(SUPPLIED MATERIAL begins)

(* ===== verification/Lexer.v ===== *)
(** * Lexer: the TDTQL lexer (pkg/core/tdtql/lexer.go)

    The Go lexer walks over the input with [pos], [readPos] and the current byte [ch].  The model keeps
    the bytes from [pos] on ([lx_rest], whose head is [ch]; [ch] is the NUL byte past the end) and
    [pos] itself.  A slice [input[position:l.pos]] is the bytes read since [position].  A NUL byte inside
    the input reads as the end of input, as in the code.  [isLetter] is [unicode.IsLetter] of a single
    byte taken as a code point, hence the Latin-1 letters. *)

From Stdlib Require Import ZArith Lia Ascii String.
From stdpp Require Import base list strings.
From S2P Require Import Prelude Strconv.

Inductive TokenType :=
| TokenEOF | TokenIllegal | TokenIdent | TokenString | TokenNumber
| TokenSelect | TokenFrom | TokenWhere | TokenAnd | TokenOr | TokenNot | TokenIn | TokenBetween
| TokenLike | TokenIs | TokenNull | TokenOrderBy | TokenAsc | TokenDesc | TokenLimit | TokenOffset
| TokenEq | TokenNotEq | TokenLt | TokenLte | TokenGt | TokenGte
| TokenLParen | TokenRParen | TokenComma | TokenStar.

#[export] Instance TokenType_eq_dec : EqDecision TokenType.
Proof. solve_decision. Defined.

Record Token := MkToken { tok_Type : TokenType; tok_Literal : string; tok_Pos : nat }.

Record Lexer := MkLexer { lx_rest : string; lx_pos : nat }.

Definition NewLexer (input : string) : Lexer := MkLexer input 0.

(** [l.ch]. *)
Definition lx_ch (l : Lexer) : ascii := match lx_rest l with "" => NUL | String c _ => c end.

Definition peekChar (l : Lexer) : ascii :=
  match lx_rest l with String _ (String c _) => c | _ => NUL end.

Definition readChar (l : Lexer) : Lexer :=
  MkLexer (match lx_rest l with "" => "" | String _ s => s end) (S (lx_pos l)).

(** ** Byte classes *)

(** [unicode.IsLetter(rune(ch))] for a byte: the letters of Latin-1. *)
Definition isLetter (ch : ascii) : bool :=
  is_ascii_letter ch || Ascii.eqb ch "170" || Ascii.eqb ch "181" || Ascii.eqb ch "186"
  || byte_in "192" "214" ch || byte_in "216" "246" ch || byte_in "248" "255" ch.

Definition isDigit (ch : ascii) : bool := is_ascii_digit ch.

Definition is_space_byte (c : ascii) : bool :=
  Ascii.eqb c " " || Ascii.eqb c "009" || Ascii.eqb c "010" || Ascii.eqb c "013".

Definition is_ident_byte (c : ascii) : bool := isLetter c || isDigit c || Ascii.eqb c "_".

(** ** Scanning loops *)

(** The loop [for P(l.ch) { l.readChar() }]: the bytes read and what is left.  None of the predicates
    holds of NUL, so the loops stop at the end of the input. *)
Fixpoint scan (P : ascii -> bool) (s : string) : string * string :=
  match s with
  | "" => ("", "")
  | String c s' => if P c then let '(w, r) := scan P s' in (String c w, r) else ("", s)
  end.

(** A lexer moved over [w] to [r]. *)
Definition advance (l : Lexer) (w r : string) : Lexer := MkLexer r (lx_pos l + String.length w).

Definition skipWhitespace (l : Lexer) : Lexer :=
  let '(w, r) := scan is_space_byte (lx_rest l) in advance l w r.

Definition readIdentifier (l : Lexer) : string * Lexer :=
  let '(w, r) := scan is_ident_byte (lx_rest l) in (w, advance l w r).

Fixpoint scan_number (hasDecimal : bool) (s : string) : string * string :=
  match s with
  | "" => ("", "")
  | String c s' =>
      if isDigit c || (Ascii.eqb c "." && negb hasDecimal) then
        let '(w, r) := scan_number (hasDecimal || Ascii.eqb c ".") s' in (String c w, r)
      else ("", s)
  end.

Definition readNumber (l : Lexer) : string * Lexer :=
  let '(sign, s) :=
    match lx_rest l with
    | String c s' => if Ascii.eqb c "-" then (chr c, s') else ("", lx_rest l)
    | "" => ("", "")
    end in
  let '(w, r) := scan_number false s in (sign +:+ w, advance l (sign +:+ w) r).

Definition readBracketedIdent (l : Lexer) : string * Lexer :=
  let l := readChar l in
  let '(w, r) := scan (fun c => negb (Ascii.eqb c "]") && negb (Ascii.eqb c NUL)) (lx_rest l) in
  let l := advance l w r in
  (w, if Ascii.eqb (lx_ch l) "]" then readChar l else l).

(** The loop of [readString]: a backslash in front of the quote is kept together with the quote. *)
Fixpoint scan_string (quote : ascii) (s : string) : string * string :=
  match s with
  | "" => ("", "")
  | String c s' =>
      if Ascii.eqb c quote || Ascii.eqb c NUL then ("", s)
      else match s' with
           | String q s'' =>
               if Ascii.eqb c BSLASH && Ascii.eqb q quote
               then let '(w, r) := scan_string quote s'' in (String c (String q w), r)
               else let '(w, r) := scan_string quote s' in (String c w, r)
           | "" => (chr c, "")
           end
  end.

Definition readString (quote : ascii) (l : Lexer) : string * Lexer :=
  let l := readChar l in
  let '(w, r) := scan_string quote (lx_rest l) in
  let l := advance l w r in
  (w, if Ascii.eqb (lx_ch l) quote then readChar l else l).

Definition keywords : list (string * TokenType) :=
  [("SELECT", TokenSelect); ("select", TokenSelect); ("FROM", TokenFrom); ("from", TokenFrom);
   ("WHERE", TokenWhere); ("where", TokenWhere); ("AND", TokenAnd); ("and", TokenAnd);
   ("OR", TokenOr); ("or", TokenOr); ("NOT", TokenNot); ("not", TokenNot);
   ("IN", TokenIn); ("in", TokenIn); ("BETWEEN", TokenBetween); ("between", TokenBetween);
   ("LIKE", TokenLike); ("like", TokenLike); ("IS", TokenIs); ("is", TokenIs);
   ("NULL", TokenNull); ("null", TokenNull); ("ORDER", TokenOrderBy); ("order", TokenOrderBy);
   ("BY", TokenOrderBy); ("by", TokenOrderBy); ("ASC", TokenAsc); ("asc", TokenAsc);
   ("DESC", TokenDesc); ("desc", TokenDesc); ("LIMIT", TokenLimit); ("limit", TokenLimit);
   ("OFFSET", TokenOffset); ("offset", TokenOffset)].

Fixpoint assoc_token (ident : string) (l : list (string * TokenType)) : option TokenType :=
  match l with
  | [] => None
  | (k, t) :: l' => if String.eqb k ident then Some t else assoc_token ident l'
  end.

Definition lookupKeyword (ident : string) : TokenType :=
  match assoc_token ident keywords with Some t => t | None => TokenIdent end.

(** ** [NextToken] *)

(** The token types of the one-byte tokens. *)
Definition single_byte_token (c : ascii) : option TokenType :=
  if Ascii.eqb c "=" then Some TokenEq else if Ascii.eqb c "(" then Some TokenLParen
  else if Ascii.eqb c ")" then Some TokenRParen else if Ascii.eqb c "," then Some TokenComma
  else if Ascii.eqb c "*" then Some TokenStar else None.

(** The operators [!], [<] and [>], which look at the next byte: the token type and whether the
    operator takes both bytes. *)
Definition operator_token (c next : ascii) : option (TokenType * bool) :=
  if Ascii.eqb c "!" then Some (if Ascii.eqb next "=" then (TokenNotEq, true) else (TokenIllegal, false))
  else if Ascii.eqb c "<" then
    Some (if Ascii.eqb next "=" then (TokenLte, true)
          else if Ascii.eqb next ">" then (TokenNotEq, true) else (TokenLt, false))
  else if Ascii.eqb c ">" then Some (if Ascii.eqb next "=" then (TokenGte, true) else (TokenGt, false))
  else None.

Definition NextToken (l : Lexer) : Token * Lexer :=
  let l := skipWhitespace l in
  let pos := lx_pos l in
  let ch := lx_ch l in
  if Ascii.eqb ch NUL then (MkToken TokenEOF "" pos, readChar l)
  else match single_byte_token ch with
  | Some t => (MkToken t (chr ch) pos, readChar l)
  | None =>
  match operator_token ch (peekChar l) with
  | Some (t, true) => (MkToken t (String ch (chr (peekChar l))) pos, readChar (readChar l))
  | Some (t, false) => (MkToken t (chr ch) pos, readChar l)
  | None =>
  if Ascii.eqb ch "-" then
    if isDigit (peekChar l) then let '(w, l) := readNumber l in (MkToken TokenNumber w pos, l)
    else (MkToken TokenIllegal (chr ch) pos, readChar l)
  else if Ascii.eqb ch SQUOTE then let '(w, l) := readString ch l in (MkToken TokenString w pos, l)
  else if Ascii.eqb ch DQUOTE then let '(w, l) := readString ch l in (MkToken TokenIdent w pos, l)
  else if Ascii.eqb ch "[" then let '(w, l) := readBracketedIdent l in (MkToken TokenIdent w pos, l)
  else if isLetter ch then let '(w, l) := readIdentifier l in (MkToken (lookupKeyword w) w pos, l)
  else if isDigit ch then let '(w, l) := readNumber l in (MkToken TokenNumber w pos, l)
  else (MkToken TokenIllegal (string_of_byte ch) pos, readChar l)
  end end.

(** [GetAllTokens]; the fuel is the length of the rest of the input plus one ([all_tokens_enough]). *)
Fixpoint all_tokens (fuel : nat) (l : Lexer) : option (list Token) :=
  match fuel with
  | 0 => None
  | S f =>
      let '(tok, l) := NextToken l in
      if decide (tok_Type tok = TokenEOF) then Some [tok] else cons tok <$> all_tokens f l
  end.
Definition GetAllTokens (l : Lexer) : option (list Token) := all_tokens (S (String.length (lx_rest l))) l.

(** ** Progress: a token other than the end of input takes at least one byte *)

Lemma scan_split (P : ascii -> bool) (s : string) : fst (scan P s) +:+ snd (scan P s) = s.
Proof.
  induction s as [|c s IH]; simpl; [done|]. destruct (P c); [|done].
  destruct (scan P s) as [w r]; simpl in *. by rewrite IH.
Qed.

Lemma scan_number_split (b : bool) (s : string) : fst (scan_number b s) +:+ snd (scan_number b s) = s.
Proof.
  revert b; induction s as [|c s IH]; intros b; simpl; [done|].
  destruct (isDigit c || _) eqn:?; [|done]. specialize (IH (b || Ascii.eqb c ".")).
  destruct (scan_number _ s) as [w r]; simpl in *. by rewrite IH.
Qed.

Lemma scan_string_split (q : ascii) (s : string) : fst (scan_string q s) +:+ snd (scan_string q s) = s.
Proof.
  assert (H : forall n s, String.length s <= n -> fst (scan_string q s) +:+ snd (scan_string q s) = s).
  { clear s. induction n as [|n IH]; intros [|c s] Hl; simpl in *; try done; [lia|].
    destruct (Ascii.eqb c q || _); [done|]. destruct s as [|d s]; [done|].
    destruct (Ascii.eqb c BSLASH && _) eqn:E.
    - specialize (IH s). destruct (scan_string q s) as [w r]; simpl in *. rewrite IH by lia. done.
    - specialize (IH (String d s)). destruct (scan_string q (String d s)) as [w r]; cbn [fst snd] in *.
      cbn [String.append]. rewrite IH by (simpl in *; lia). done. }
  by apply (H (String.length s)).
Qed.

Definition lx_len (l : Lexer) : nat := String.length (lx_rest l).

Lemma readChar_len (l : Lexer) : lx_len (readChar l) = lx_len l - 1.
Proof. destruct l as [[|c s] p]; unfold lx_len; simpl; lia. Qed.

Lemma lx_ch_len (l : Lexer) : lx_ch l <> NUL -> 0 < lx_len l.
Proof. destruct l as [[|c s] p]; unfold lx_len; simpl; [done|lia]. Qed.

Lemma skipWhitespace_len (l : Lexer) : lx_len (skipWhitespace l) <= lx_len l.
Proof.
  unfold skipWhitespace, lx_len. pose proof (scan_split is_space_byte (lx_rest l)) as H.
  destruct (scan _ _) as [w r]; simpl in *. rewrite <- H, str_length_app. lia.
Qed.

Lemma readString_len (q : ascii) (l : Lexer) : lx_ch l <> NUL -> lx_len (snd (readString q l)) < lx_len l.
Proof.
  intros Hc. apply lx_ch_len in Hc. unfold readString.
  pose proof (scan_string_split q (lx_rest (readChar l))) as H. pose proof (readChar_len l) as Hr.
  destruct (scan_string _ _) as [w r]; cbn [fst snd] in *. apply (f_equal String.length) in H.
  rewrite str_length_app in H. fold (lx_len (readChar l)) in H.
  destruct (Ascii.eqb _ q); [rewrite readChar_len|]; unfold lx_len at 1; cbn [advance lx_rest]; lia.
Qed.

Lemma readBracketedIdent_len (l : Lexer) :
  lx_ch l <> NUL -> lx_len (snd (readBracketedIdent l)) < lx_len l.
Proof.
  intros Hc. apply lx_ch_len in Hc. unfold readBracketedIdent.
  pose proof (readChar_len l) as Hr. set (P := fun c => _ : bool).
  pose proof (scan_split P (lx_rest (readChar l))) as H.
  destruct (scan _ _) as [w r]; cbn [fst snd] in *. apply (f_equal String.length) in H.
  rewrite str_length_app in H. fold (lx_len (readChar l)) in H.
  destruct (Ascii.eqb _ "]"); [rewrite readChar_len|]; unfold lx_len at 1; cbn [advance lx_rest]; lia.
Qed.

Lemma readIdentifier_len (l : Lexer) :
  is_ident_byte (lx_ch l) = true -> lx_ch l <> NUL -> lx_len (snd (readIdentifier l)) < lx_len l.
Proof.
  unfold readIdentifier, lx_len, lx_ch. destruct l as [[|c s] p]; simpl; [done|]. intros -> _.
  pose proof (scan_split is_ident_byte s) as H. destruct (scan _ _) as [w r]; simpl in *.
  rewrite <- H, str_length_app. lia.
Qed.

Lemma readNumber_len (l : Lexer) :
  lx_ch l = "-"%char \/ isDigit (lx_ch l) = true -> lx_ch l <> NUL -> lx_len (snd (readNumber l)) < lx_len l.
Proof.
  unfold readNumber, lx_len, lx_ch. destruct l as [[|c s] p]; simpl; [done|].
  destruct (Ascii.eqb c "-") eqn:E.
  - intros _ _. pose proof (scan_number_split false s) as H. destruct (scan_number _ _) as [w r]; simpl in *.
    rewrite <- H, str_length_app. lia.
  - intros [->|Hd] _; [done|]. cbn [scan_number]. rewrite Hd. cbn [orb].
    pose proof (scan_number_split (Ascii.eqb c ".") s) as H. destruct (scan_number _ s) as [w r]; simpl in *.
    rewrite <- H, str_length_app. lia.
Qed.

(** [NextToken] reports the end of input exactly where it stands before a NUL or at the end, and
    otherwise moves forward. *)
Lemma NextToken_progress (l : Lexer) :
  lx_len (snd (NextToken l)) <= lx_len l /\
  (tok_Type (fst (NextToken l)) <> TokenEOF -> lx_len (snd (NextToken l)) < lx_len l).
Proof.
  pose proof (skipWhitespace_len l) as Hw. unfold NextToken. set (k := skipWhitespace l) in *.
  destruct (Ascii.eqb (lx_ch k) NUL) eqn:E0; go_bool.
  { simpl. rewrite readChar_len. split; [lia|done]. }
  pose proof (lx_ch_len k E0) as Hp.
  enough (lx_len (snd (NextToken l)) < lx_len k) as H.
  { revert H. unfold NextToken. fold k. apply Ascii.eqb_neq in E0. rewrite E0. lia. }
  unfold NextToken. fold k. pose proof E0 as E0'. apply Ascii.eqb_neq in E0. rewrite E0.
  destruct (single_byte_token _); [simpl; rewrite readChar_len; lia|].
  destruct (operator_token _ _) as [[t []]|]; [simpl; rewrite !readChar_len; lia..|].
  destruct (Ascii.eqb _ "-") eqn:E1; go_bool.
  { destruct (isDigit (peekChar k)); [|simpl; rewrite readChar_len; lia].
    pose proof (readNumber_len k (or_introl E1) E0'). by destruct (readNumber k). }
  destruct (Ascii.eqb _ SQUOTE); [pose proof (readString_len (lx_ch k) k E0'); by destruct (readString _ k)|].
  destruct (Ascii.eqb _ DQUOTE); [pose proof (readString_len (lx_ch k) k E0'); by destruct (readString _ k)|].
  destruct (Ascii.eqb _ "["); [pose proof (readBracketedIdent_len k E0'); by destruct (readBracketedIdent k)|].
  destruct (isLetter _) eqn:E2.
  { pose proof (readIdentifier_len k) as H. unfold is_ident_byte in H. rewrite E2 in H.
    specialize (H eq_refl E0'). by destruct (readIdentifier k). }
  destruct (isDigit _) eqn:E3.
  { pose proof (readNumber_len k (or_intror E3) E0'). by destruct (readNumber k). }
  simpl. rewrite readChar_len. lia.
Qed.

Lemma all_tokens_enough (fuel : nat) (l : Lexer) : lx_len l < fuel -> is_Some (all_tokens fuel l).
Proof.
  revert l; induction fuel as [|f IH]; intros l Hl; simpl; [lia|].
  pose proof (NextToken_progress l) as [_ Hp]. destruct (NextToken l) as [tok l']; simpl in *.
  case_decide as E; [by eexists|]. destruct (IH l') as [ts ->]; [specialize (Hp E); lia|]. by eexists.
Qed.

(** [GetAllTokens] terminates on every input. *)
Lemma GetAllTokens_total (input : string) : is_Some (GetAllTokens (NewLexer input)).
Proof. apply all_tokens_enough. unfold lx_len. simpl. lia. Qed.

(SUPPLIED MATERIAL ends)

> [WORK ITEM]
Return, with no change at all, every line in the entries above from the line containing "then Some TokenComma" through the line containing "t => (MkToken".

> [YOUR SOLUTION]
  else if Ascii.eqb c ")" then Some TokenRParen else if Ascii.eqb c "," then Some TokenComma
  else if Ascii.eqb c "*" then Some TokenStar else None.

(** The operators [!], [<] and [>], which look at the next byte: the token type and whether the
    operator takes both bytes. *)
Definition operator_token (c next : ascii) : option (TokenType * bool) :=
  if Ascii.eqb c "!" then Some (if Ascii.eqb next "=" then (TokenNotEq, true) else (TokenIllegal, false))
  else if Ascii.eqb c "<" then
    Some (if Ascii.eqb next "=" then (TokenLte, true)
          else if Ascii.eqb next ">" then (TokenNotEq, true) else (TokenLt, false))
  else if Ascii.eqb c ">" then Some (if Ascii.eqb next "=" then (TokenGte, true) else (TokenGt, false))
  else None.

Definition NextToken (l : Lexer) : Token * Lexer :=
  let l := skipWhitespace l in
  let pos := lx_pos l in
  let ch := lx_ch l in
  if Ascii.eqb ch NUL then (MkToken TokenEOF "" pos, readChar l)
  else match single_byte_token ch with
  | Some t => (MkToken t (chr ch) pos, readChar l)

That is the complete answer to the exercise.